虞百丞最开始虽然心里极不愿意,但是逼着自己说:“小枉,你去玩吧,有什么问题我会请教王哥的,不会让你为难。”
他也没有很表里不一,尽管内心一万个舍不得裴继枉离开自己,但确实不希望裴继枉枯坐在店里浪费时间。
“等着收钱呢。”
裴继枉头也没抬。
他这话让虞百丞无法反驳,于是他强压住止不住上扬的嘴角,可惜压过头了,露出一副要杀人的沉重。
“好。”
目睹一切的王廖看乐了,偷声问裴继枉:“他杀人被你看见了?”
裴继枉漫不经心回了句:“你试试报警为民除害。”
王廖叹息,“我怕到时候警察告诉我你才是幕后真凶。”
裴继枉挑了眼步履轻快的虞百丞,“他不是也会认。”
王廖是真的诧异了,“你杀人被他看见了?”
虞百丞注意到裴继枉的目光,忙活的动作一顿,神色严肃,准备认真聆听他的指示。
裴继枉轻笑,用只有他和王廖能听见的音量说:“他欠债不还,该的。”
作为一名合格的寄生虫,虞百丞将自己养得很好。
每日营养均衡,三餐规律,虽然遗憾没能将宿主养得白白胖胖,但好歹让宿主健健康康,于是乎寄生虫整日快快乐乐。

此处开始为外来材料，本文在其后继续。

(** ** A step of a pipeline *)

(** Modelled from the spec: the steps are external ([dspy.Predict]); section
    4.3 has a step that ran [record(step, input, output)], appending an entry
    to the trace of the invocation.  The inputs recorded are the keyword
    arguments that reach the method the step was built with. *)
Definition call_predictor (p : PredId) (kws outputs : Store) : M unit :=
  w <- get_world;;
  trace_append
    (mkTraceElement p (forwarded_kwargs (forward (predictors w p)) kws) outputs).

(** ** Worlds and pipelines used in examples *)

Module Examples.

Definition plain_field : Field := mkField "" "" FormatDefault.

(** A step declared as [question -> answer]. *)
Definition qa_predictor : Predictor :=
  mkPredictor "question -> answer"
    (mkTemplate "Answer the question."
       [("question", plain_field); ("answer", plain_field)])
    original_forward.

(** A step declared as [context -> summary]: no field is named
    [question]. *)
Definition summary_predictor : Predictor :=
  mkPredictor "context -> summary"
    (mkTemplate "Summarise."
       [("context", plain_field); ("summary", plain_field)])
    original_forward.

(** Step 0 answers questions, every other step summarises. *)
Definition mixed_predictors (p : PredId) : Predictor :=
  match p with
  | 0 => qa_predictor
  | _ => summary_predictor
  end.

Definition world_with (c : Config) (preds : PredId -> Predictor) : World :=
  mkWorld c 0 (fun _ => []) preds [] 0 [] [].

(** Both flags off, an empty trace, an empty registry. *)
Definition w0 : World := world_with (mkConfig false false) mixed_predictors.

(** Every step answers questions. *)
Definition w_qa : World := world_with (mkConfig false false) (fun _ => qa_predictor).

Definition brief : Constraint :=
  mkConstraint KSuggest 0 (PyBool false) "be brief" None.
Definition cited : Constraint :=
  mkConstraint KAssert 1 (PyBool false) "cite a source" None.

(** [pred = step(question=...); dspy.Suggest(False, "be brief");
    return pred.answer] *)
Definition qa_pipeline (p : PredId) : M PyVal :=
  call_predictor p [("question", PyStr "q")] [("answer", PyStr "a")];;;
  Suggest (PyBool false) "be brief" None;;;
  ret (PyStr "a").
(** * CIRS2GCRS: the MEX gateway converting CIRS vectors to GCRS

    A shallow embedding of [mexFunction] of
    [Coordinate Systems/Celestial and Terrestrial Systems/CIRS2GCRS.c]
    and the properties of it that the specification states.

    - C [double] is IEEE binary64: [PrimFloat.float].
    - [int] arguments ([nlhs], [nrhs], SOFA status codes) are [Z].
    - [size_t] sizes and offsets into Matlab buffers are [nat]: every offset
      the gateway computes is below the number of elements of an array that
      exists, so no product wraps. A buffer is a [list float] indexed with
      stdpp's lookup [!!] and insert [<[_:=_]>], and an access outside an
      array (undefined behaviour in C) is the outcome [OutOfBounds].
    - [mexErrMsgTxt] aborts the call ([Err]); [mexWarnMsgTxt] and every call of
      an external collaborator is recorded in the trace of the call. *)

From Stdlib Require Import ZArith String Lia Floats.
From stdpp Require Import base list.

Local Open Scope string_scope.
Local Open Scope list_scope.
Local Open Scope nat_scope.

(** ** Matlab arrays *)

Inductive mxClassID :=
| mxDOUBLE_CLASS | mxSINGLE_CLASS | mxLOGICAL_CLASS | mxCHAR_CLASS
| mxCELL_CLASS | mxSTRUCT_CLASS | mxINT_CLASS.

(** An [mxArray] as this gateway observes it: its class and complexity, its
    number of rows [mxGetM], its number of columns [mxGetN] and the
    column-major buffer [mxGetData]. *)
Record mxArray := MxArray {
  mxGetClassID : mxClassID;
  mxIsComplex : bool;
  mxGetM : nat;
  mxGetN : nat;
  mxGetData : list float
}.

(** Matlab keeps [mxGetM a * mxGetN a] elements behind [mxGetData a]. *)
Definition mx_wf (a : mxArray) : Prop :=
  length (mxGetData a) = mxGetM a * mxGetN a.

(** [mxIsEmpty]: the array has no element. *)
Definition mxIsEmpty (a : mxArray) : bool :=
  (mxGetM a * mxGetN a =? 0).
(** * BuildKml: ordering, greedy distance filter and KML document of [kml.py]

    A shallow embedding of the class [Kml] of [src/kml.py] and the
    properties of its placemark store.

    - Python floats are the binary64 floats of the kernel ([PrimFloat]); the
    comparisons [<] and [==] are [PrimFloat.ltb] and [PrimFloat.eqb]
    (false on NaN, as in Python).
    - Python exceptions are values of [exception]; a method that can raise
    returns a [result].  A method that mutates the placemark list returns
    the list it leaves behind next to its result, so that the state reached
    when an exception escapes is part of the model.
    - [print] calls write to standard output only and are left out. *)

From Stdlib Require Import Floats ZArith List String Ascii Bool Lia.
From Stdlib Require Import Sorting.Sorted Sorting.Permutation.
From stdpp Require Import base gmap.
Import ListNotations.

#[local] Open Scope Z_scope.
#[local] Open Scope string_scope.
#[local] Open Scope list_scope.
#[local] Open Scope float_scope.

(** * Part I: the model *)

(** ** Exceptions and results *)

(** The exception classes that the modelled code can meet.  [PermissionError]
    and [FileNotFoundError] are subclasses of [OSError] ([IOError] is an alias
    of [OSError]); [UnicodeEncodeError] is a subclass of [ValueError]. *)
Inductive exception : Set :=
  | IndexError
  | KeyError
  | ValueError
  | TypeError
  | UnicodeEncodeError
  | ExpatError
  | OSError
  | PermissionError
  | FileNotFoundError.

“小枉,要过年了,你和徐阿姨之前都是怎么过的?”虞百丞沿路看见树上已经有工人着手准备结彩,不由得兴奋,“我们要不要买烟花来放?春联要买吧?窗花需要吗?我小学的时候手工课学得很好,会剪很多窗花!”
“小枉,徐阿姨会做什么年夜饭?我肯定没有徐阿姨手艺好,但是你放心小枉,你把想吃的告诉我,我一定会努力学习的!”
“小枉,我们要不要一起去超市买零食?我看电视上都是一家人边吃零食边聊天,围在一起看春晚。”
“小枉,春晚好看吗?到时候我们一起守岁好不好?”
“小枉,你有想要的新年礼物吗?我怕到时候买的你不喜欢,或者你更喜欢惊喜?”
“小枉……”
等虞百丞一股脑说完一大串,裴继枉也刚好吃完一串糖葫芦。
“我只回答一个问题。”
虞百丞顿了顿,随即宠溺地看着他,“小枉,糖葫芦好吃吗?”
方才在等裴继枉和朋友告别的时候,虞百丞听见一阵哭闹,是一个四五岁的小男孩想吃糖葫芦,但是她的母亲并不允许,强拽着他离开。

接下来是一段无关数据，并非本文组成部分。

(** * An intrusive AVL tree (avltree.h / avltree.c): model and properties

    The C code manipulates caller-owned [avl_node_t] records through
    pointers.  The model keeps the memory explicit: a finite map from
    addresses to node records, next to the tree's root field.  Every C
    function becomes a computation in a state-and-error monad; a failed
    [assert], a NULL or dangling dereference and a signed overflow end the
    computation with [Fault]; recursion and loops are bounded by fuel and
    end with [OutOfFuel] when it runs out. *)

From stdpp Require Import base option list gmap.
From Stdlib Require Import ZArith Lia.

Local Open Scope Z_scope.

(** ** Data model *)

(** A pointer to a node: [None] is NULL. *)
Abbreviation ptr := (option nat).

(** [struct _avl_node]. *)
Record avl_node : Type := mk_node {
  parent : ptr;
  left : ptr;
  right : ptr;
  height : Z
}.

(** The memory holding the nodes together with [tree->root]. *)
Record avl_state : Type := mk_state {
  heap : gmap nat avl_node;
  root : ptr
}.

(** The user comparator [avl_tree_cmp_fp]: negative, zero or positive. *)
Abbreviation cmp_fp := (nat → nat → Z).

(** ** The monad of C computations *)

Inductive result (A : Type) : Type :=
  | Done (a : A)
  | Fault
  | OutOfFuel.
Arguments Done {A} a.
Arguments Fault {A}.
Arguments OutOfFuel {A}.

Definition M (A : Type) : Type := avl_state → result (A * avl_state).

Definition ret {A} (a : A) : M A := λ s, Done (a, s).

Definition bind {A B} (m : M A) (k : A → M B) : M B :=
  λ s, match m s with
       | Done (a, s') => k a s'
       | Fault => Fault
       | OutOfFuel => OutOfFuel
       end.

Definition fault {A} : M A := λ _, Fault.
Definition out_of_fuel {A} : M A := λ _, OutOfFuel.

Declare Scope avl_scope.
Delimit Scope avl_scope with avl.
Notation "x <- m ;; k" := (bind m (λ x, k))
  (at level 100, m at next level, right associativity) : avl_scope.
Notation "m ;;; k" := (bind m (λ _, k))
  (at level 100, right associativity) : avl_scope.
Local Open Scope avl_scope.

(** [assert(b)]. *)
Definition assert (b : bool) : M unit := if b then ret tt else fault.

(** Reading a whole node through a valid pointer. *)
Definition load (a : nat) : M avl_node :=
  λ s, match heap s !! a with
       | Some n => Done (n, s)
       | None => Fault
       end.

Definition store (a : nat) (n : avl_node) : M unit :=
  λ s, Done (tt, mk_state (<[a := n]> (heap s)) (root s)).
(** * ESMValTool installation script (setup.py)

    A shallow embedding of [setup.py]: the module constant [PACKAGES], the
    [RunTests] command class with its two lifecycle hooks and its [run]
    action, and the module body that opens [README.md] and calls [setup].

    Python statements are embedded in a state-and-exception monad over an
    explicit program state.  The external parties of the script (the test
    engine behind [pytest.main], the build tool behind [setup]) are not
    part of the script: the engine is a component of the state that [run]
    looks up and calls, and the embedding of the module body stops at the
    call of [setup], whose keywords it yields.

    The interpreter is taken to be CPython 3 on a POSIX system. *)

From Stdlib Require Import ZArith Ascii String.
From stdpp Require Import gmap strings list fin_maps.

Local Open Scope Z_scope.
Local Open Scope string_scope.

(** ** Python values, exceptions and the effect monad *)

Module Py.

(** The exceptions the script can raise.  [SystemExit] carries the
    integer handed to [sys.exit]; [Unsupported] marks a use of
    [str.format] outside the fragment embedded below. *)
Inductive exn : Type :=
| ImportError (module_name : string)
| FileNotFoundError (path : string)
| IsADirectoryError (path : string)
| PermissionError (path : string)
| UnicodeDecodeError
| IndexError
| ValueError
| Unsupported
| SystemExit (code : Z).

Inductive result (A : Type) : Type :=
| Ok (a : A)
| Raise (e : exn).
Arguments Ok {A} a.
Arguments Raise {A} e.

Definition rbind {A B} (r : result A) (k : A → result B) : result B :=
  match r with
  | Ok a => k a
  | Raise e => Raise e
  end.

Definition rmap {A B} (f : A → B) (r : result A) : result B :=
  rbind r (λ a, Ok (f a)).

(** Values stored in instance attributes. *)
Inductive val : Type :=
| VNone
| VBool (b : bool)
| VInt (n : Z)
| VStr (s : string).
Lemma part000_callProvider_rate_limited (p : Provider.t)
  (prompt' : string) (context' : Context.t) (payload : Payload)
  (s : State) :
  Part000.formatPayload p prompt' context' = Normal payload ->
  (forall j, j < 3 -> answers_status (respond w (calls s + j)) 429) ->
  Part000.callProvider w p prompt' context' s
  = (Normal JUndefined,
     record s [Fetch p (Some payload); Sleep 1000;
               Fetch p (Some payload); Sleep 2000;
               Fetch p (Some payload); Sleep 3000]).
Proof.
  intros Hpay H429. destruct (three_429 s H429) as (H0 & H1 & H2).
  rewrite (part000_callProvider_unfold w prompt' context' p payload s Hpay).
  change Part000.maxRetries with 3.
  rewrite (part000_attempt_429 w p _ 2 1 s H0).
  rewrite part000_attempt_429 by exact H1.
  rewrite part000_attempt_429 by exact H2.
  reflexivity.
Qed.

(** X5.  A provider that answers 429 on all three attempts: in both
    editions its turn ends without an exception and without a warning,
    after three calls and waits of 1000, 2000 and 3000 ms -- the last
    wait comes although no attempt follows it -- and the loop goes on
    with the next provider. *)
Theorem rate_limit_exhausted :
  (forall (p : Provider.t) (rest : list Provider.t) (s : State),
      (forall j, j < 3 -> answers_status (respond w (calls s + j)) 429) ->
      let payload := RouteJs.makePayload p prompt context in
      let after :=
        record s [Fetch p payload; Sleep 1000; Fetch p payload; Sleep 2000;
                  Fetch p payload; Sleep 3000] in
      RouteJs.call w p prompt context s = (Normal JUndefined, after)
      /\ RouteJs.each_provider w (p :: rest) prompt context s
         = RouteJs.each_provider w rest prompt context after)
  /\
  (forall (p : Provider.t) (rest : list Provider.t) (payload : Payload)
          (s : State),
      Part000.formatPayload p prompt context = Normal payload ->
      (forall j, j < 3 -> answers_status (respond w (calls s + j)) 429) ->
      let after :=
        record s [Fetch p (Some payload); Sleep 1000;
                  Fetch p (Some payload); Sleep 2000;
                  Fetch p (Some payload); Sleep 3000] in
      Part000.callProvider w p prompt context s = (Normal JUndefined, after)
      /\ Part000.each_provider w (p :: rest) prompt context s
         = Part000.each_provider w rest prompt context after).
Proof.
  split.
  - intros p rest s H429 payload after.
    pose proof (route_call_rate_limited p prompt context s H429) as Hcall.
    split; [exact Hcall|].
    now apply route_each_decline with (out := JUndefined).
  - intros p rest payload s Hpay H429 after.
    pose proof (part000_callProvider_rate_limited p prompt context payload s
                  Hpay H429) as Hcall.
    split; [exact Hcall|].
    now apply part000_each_decline with (out := JUndefined).
Qed.

(** X6.  A success whose extracted value the edition does not accept
    (an empty or absent content field, and in the template edition a
    blank one): the provider is called once, nothing is retried and
    nothing is logged, and the loop goes on with the next provider. *)
Theorem unusable_success_not_retried :
  (forall (p : Provider.t) (rest : list Provider.t) (s : State)
          (r : Response) (data v : Value),
      respond w (calls s) = Resolved r ->
      ok r = true ->
      body r = Parsed data ->
      RouteJs.extract p data = Normal v ->
      truthy v = false ->
      RouteJs.each_provider w (p :: rest) prompt context s
      = RouteJs.each_provider w rest prompt context
          (observe s (Fetch p (RouteJs.makePayload p prompt context))))
  /\
  (forall (p : Provider.t) (rest : list Provider.t) (payload : Payload)
          (s : State) (r : Response) (data v : Value),
      Part000.formatPayload p prompt context = Normal payload ->
      respond w (calls s) = Resolved r ->
      ok r = true ->
      body r = Parsed data ->
      Part000.extractResponse p data = Normal v ->
      Part000.usable v = Normal false ->
      Part000.each_provider w (p :: rest) prompt context s
      = Part000.each_provider w rest prompt context
          (observe s (Fetch p (Some payload)))).
Proof.
  split.
  - intros p rest s r data v E Hok Hb Hex Ht.
    apply route_each_decline with (out := v); [|exact Ht].
    unfold RouteJs.call. change RouteJs.maxRetries with 3.
    rewrite (route_attempt_success w p _ 2 1 s r data E Hok Hb).
    now rewrite Hex.
  - intros p rest payload s r data v Hpay E Hok Hb Hex Hu.
    apply part000_each_decline with (out := v); [|exact Hu].
    rewrite (part000_callProvider_unfold w prompt context p payload s Hpay).
    change Part000.maxRetries with 3.
    now apply part000_attempt_success with (resp := r) (data := data).
Qed.

(** X7.  A success whose body is unusable as JSON.  In the JS edition
    of route.ts a body that does not parse ends the provider's turn at
    once, with a warning.  In the template edition a body that does not
    parse, or from which the extraction throws, is retried like a
    transport error: when all three attempts end so, three calls and
    waits of 1000 and 2000 ms have happened before the warning and the
    next provider. *)
Theorem malformed_body_handling :
  (forall (p : Provider.t) (rest : list Provider.t) (s : State)
          (r : Response),
      respond w (calls s) = Resolved r ->
      ok r = true ->
      body r = Unparseable ->
      RouteJs.each_provider w (p :: rest) prompt context s
      = RouteJs.each_provider w rest prompt context
          (record s [Fetch p (RouteJs.makePayload p prompt context);
                     Warn ("LLM " ++ Provider.name p ++ " failed:")
                       (SyntaxError "JSON.parse")]))
  /\
  (forall (p : Provider.t) (rest : list Provider.t) (payload : Payload)
          (s : State),
      Part000.formatPayload p prompt context = Normal payload ->
      (forall j, j < 3 ->
         exists r,
           respond w (calls s + j) = Resolved r /\ ok r = true
           /\ (body r = Unparseable
               \/ exists data e,
                    body r = Parsed data
                    /\ Part000.extractResponse p data = Thrown e)) ->
      exists e,
        Part000.each_provider w (p :: rest) prompt context s
        = Part000.each_provider w rest prompt context
            (record s [Fetch p (Some payload); Sleep 1000;
                       Fetch p (Some payload); Sleep 2000;
                       Fetch p (Some payload);
                       Warn ("Provider " ++ Provider.name p ++ " failed:")
                         e])).
Proof.
  split.
  - intros p rest s r E Hok Hb.
    assert (Hcall : RouteJs.call w p prompt context s
                    = (Thrown (SyntaxError "JSON.parse"),
                       observe s
                         (Fetch p (RouteJs.makePayload p prompt context)))).
    { unfold RouteJs.call. change RouteJs.maxRetries with 3.
      now apply route_attempt_unparseable with (resp := r). }
    now rewrite (route_each_skip w prompt context p rest s _ _ Hcall).
  - intros p rest payload s Hpay Hbad.
    destruct (part000_callProvider_exhausted w prompt context p payload s
                Hpay) as [e He].
    { intros j Hj. destruct (Hbad j Hj) as (r & -> & Hok & Hbody).
      unfold part000_attempt_error. rewrite Hok. cbn [negb].
      destruct Hbody as [->|(data & e & -> & ->)]; eauto. }
    exists e.
    now rewrite (part000_each_skip w prompt context p rest s _ e He).
Qed.

(** In the template edition every branch of [extractResponse] but the
    one for "openai" returns the empty string. *)
Lemma part000_extract_other (p : Provider.t) (data : Value) :
  Provider.name p <> "openai" ->
  Part000.extractResponse p data = Normal (JString "").
Proof.
  intros Hne. unfold Part000.extractResponse.
  destruct (String.eqb_spec (Provider.name p) "openai"); [contradiction|].
  destruct (Provider.name p =? "huggingface"); [|reflexivity].
  destruct data; reflexivity.
Qed.

Lemma part000_other_unproductive (p : Provider.t) (n : nat) :
  Provider.name p <> "openai" ->
  productive Part000.extractResponse part000_accepts w n p = false.
Proof.
  intros Hne. unfold productive.
  destruct (respond w n) as [e|r]; [reflexivity|].
  destruct (ok r); [|reflexivity].
  destruct (body r) as [|data]; [reflexivity|].
  now rewrite part000_extract_other.
Qed.

(** X8.  In the template edition only the provider named "openai" can
    ever yield a result: for every other provider, "anthropic" and
    "huggingface" included, the extraction returns the empty string
    whatever the body, so on a registry without "openai" every run ends
    in the local fallback. *)
Theorem part000_only_openai_yields :
  (forall (p : Provider.t) (data : Value),
      Provider.name p <> "openai" ->
      Part000.extractResponse p data = Normal (JString ""))
  /\ (forall (providers : list Provider.t) (s : State),
        providers <> [] ->
        Forall (fun p => Provider.name p <> "openai") providers ->
        exists s',
          Part000.generateText w providers prompt context s
          = (Normal (GenerationResult
                       (Part000.getFallbackResponse (random w) prompt
                          context)
                       "fallback" "local"), s')).
Proof.
  split; [apply part000_extract_other|].
  intros providers s Hne Hnames.
  destruct providers as [|p0 rest]; [contradiction|].
  rewrite part000_generateText_unfold.
  destruct (part000_each_provider_productive w prompt context (p0 :: rest) s)
    as (r & events & Eq & Hsome & _).
  destruct (part000_each_provider_shape w prompt context (p0 :: rest) s)
    as (r' & events' & Eq' & counts & Hf & _).
  rewrite Eq in Eq'. injection Eq' as <- Hrec.
  apply record_inj in Hrec. subst events'.
  rewrite any_productive_none in Hsome.
  - destruct r; [discriminate|]. rewrite Eq. eauto.
  - intros p n Hin. apply part000_other_unproductive.
    rewrite Hf in Hin. apply In_blocks in Hin.
    rewrite Forall_forall in Hnames. now apply Hnames.
Qed.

于是虞百丞眼睁睁目睹小男孩撇着嘴频频回头,依依不舍地看着糖葫芦。
各人家里有长短,虞百丞不想对这位母亲的行为做出什么评价,他只是觉得那个小男孩失落的眼神……太可怜。
等他反应过来的时候已经买了一串又大又红的糖葫芦。
彼时的裴继枉嘴里咬着别人递过来的烟,微低了头,正要点火,被虞百丞轻声唤了一句小枉,侧过头去,目光在那串糖葫芦停顿两秒,才缓缓上移看向虞百丞的眼睛。
裴继枉歪了歪头,“给我的?”
虞百丞点头。
然后裴继枉就接过了他的糖葫芦。
未来有说不清的变量,如果只能回答一个问题的话,虞百丞最想知道裴继枉此刻的感受。
“太甜。”
或许那位母亲就是看穿了这些劣质糖浆的把戏。
虞百丞急了,没经过裴继枉的同意就要上手去抢他右手里的那根空签儿,目光担忧地看向裴继枉的嘴巴,恨不得让他把刚才吃的东西吐出来。
“不喜欢为什么还要吃?”
虞百丞语气心疼,他最怕裴继枉不挑食。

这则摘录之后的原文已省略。